### What the task requires
What is needed here is a verbatim copy of the records that follow.

### Data section
(* ===== verification/NngCat.v ===== *)
(** * nngcat (nanomq_cli/nngcat.c)

    "nanomq_cli nngcat": sends and receives messages of NNG.  Its options and the
    checks behind them, the formats in which it prints messages, and its loops,
    which are functions of what the socket and the clock return. *)

From S2P Require Import Prelude OptsApi.

Module NngCat.

(** ** Options *)

Inductive options :=
  | OPT_HELP | OPT_VERBOSE | OPT_SILENT | OPT_REP0 | OPT_REQ0 | OPT_PUSH0 | OPT_PULL0 | OPT_PUB0 | OPT_SUB0
  | OPT_SURVEY0 | OPT_RESPOND0 | OPT_PAIR0 | OPT_PAIR1 | OPT_PAIR | OPT_BUS0 | OPT_DIAL | OPT_LISTEN | OPT_DATA
  | OPT_FILE | OPT_SUBSCRIBE | OPT_INTERVAL | OPT_DELAY | OPT_COUNT | OPT_FORMAT | OPT_RAW | OPT_ASCII | OPT_QUOTED
  | OPT_MSGPACK | OPT_HEX | OPT_BLANK | OPT_COMPAT | OPT_ASYNC | OPT_RCV_TIMEO | OPT_SND_TIMEO | OPT_SOCK_NAME
  | OPT_LISTEN_IPC | OPT_DIAL_IPC | OPT_LISTEN_LOCAL | OPT_DIAL_LOCAL | OPT_INSECURE | OPT_CACERT | OPT_KEYFILE
  | OPT_CERTFILE | OPT_VERSION | OPT_RECVMAXSZ | OPT_ZTHOME.

#[export] Instance options_eq_dec : EqDecision options.
Proof. solve_decision. Defined.

Definition all_options : list options :=
  [OPT_HELP; OPT_VERBOSE; OPT_SILENT; OPT_REP0; OPT_REQ0; OPT_PUSH0; OPT_PULL0; OPT_PUB0; OPT_SUB0; OPT_SURVEY0;
   OPT_RESPOND0; OPT_PAIR0; OPT_PAIR1; OPT_PAIR; OPT_BUS0; OPT_DIAL; OPT_LISTEN; OPT_DATA; OPT_FILE; OPT_SUBSCRIBE;
   OPT_INTERVAL; OPT_DELAY; OPT_COUNT; OPT_FORMAT; OPT_RAW; OPT_ASCII; OPT_QUOTED; OPT_MSGPACK; OPT_HEX; OPT_BLANK;
   OPT_COMPAT; OPT_ASYNC; OPT_RCV_TIMEO; OPT_SND_TIMEO; OPT_SOCK_NAME; OPT_LISTEN_IPC; OPT_DIAL_IPC;
   OPT_LISTEN_LOCAL; OPT_DIAL_LOCAL; OPT_INSECURE; OPT_CACERT; OPT_KEYFILE; OPT_CERTFILE; OPT_VERSION;
   OPT_RECVMAXSZ; OPT_ZTHOME].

### Response area
(* ===== verification/NngCat.v ===== *)
(** * nngcat (nanomq_cli/nngcat.c)

    "nanomq_cli nngcat": sends and receives messages of NNG.  Its options and the
    checks behind them, the formats in which it prints messages, and its loops,
    which are functions of what the socket and the clock return. *)

From S2P Require Import Prelude OptsApi.

Module NngCat.

(** ** Options *)

Inductive options :=
  | OPT_HELP | OPT_VERBOSE | OPT_SILENT | OPT_REP0 | OPT_REQ0 | OPT_PUSH0 | OPT_PULL0 | OPT_PUB0 | OPT_SUB0
  | OPT_SURVEY0 | OPT_RESPOND0 | OPT_PAIR0 | OPT_PAIR1 | OPT_PAIR | OPT_BUS0 | OPT_DIAL | OPT_LISTEN | OPT_DATA
  | OPT_FILE | OPT_SUBSCRIBE | OPT_INTERVAL | OPT_DELAY | OPT_COUNT | OPT_FORMAT | OPT_RAW | OPT_ASCII | OPT_QUOTED
  | OPT_MSGPACK | OPT_HEX | OPT_BLANK | OPT_COMPAT | OPT_ASYNC | OPT_RCV_TIMEO | OPT_SND_TIMEO | OPT_SOCK_NAME
  | OPT_LISTEN_IPC | OPT_DIAL_IPC | OPT_LISTEN_LOCAL | OPT_DIAL_LOCAL | OPT_INSECURE | OPT_CACERT | OPT_KEYFILE
  | OPT_CERTFILE | OPT_VERSION | OPT_RECVMAXSZ | OPT_ZTHOME.

#[export] Instance options_eq_dec : EqDecision options.
Proof. solve_decision. Defined.

Definition all_options : list options :=
  [OPT_HELP; OPT_VERBOSE; OPT_SILENT; OPT_REP0; OPT_REQ0; OPT_PUSH0; OPT_PULL0; OPT_PUB0; OPT_SUB0; OPT_SURVEY0;
   OPT_RESPOND0; OPT_PAIR0; OPT_PAIR1; OPT_PAIR; OPT_BUS0; OPT_DIAL; OPT_LISTEN; OPT_DATA; OPT_FILE; OPT_SUBSCRIBE;
   OPT_INTERVAL; OPT_DELAY; OPT_COUNT; OPT_FORMAT; OPT_RAW; OPT_ASCII; OPT_QUOTED; OPT_MSGPACK; OPT_HEX; OPT_BLANK;
   OPT_COMPAT; OPT_ASYNC; OPT_RCV_TIMEO; OPT_SND_TIMEO; OPT_SOCK_NAME; OPT_LISTEN_IPC; OPT_DIAL_IPC;
   OPT_LISTEN_LOCAL; OPT_DIAL_LOCAL; OPT_INSECURE; OPT_CACERT; OPT_KEYFILE; OPT_CERTFILE; OPT_VERSION;
   OPT_RECVMAXSZ; OPT_ZTHOME].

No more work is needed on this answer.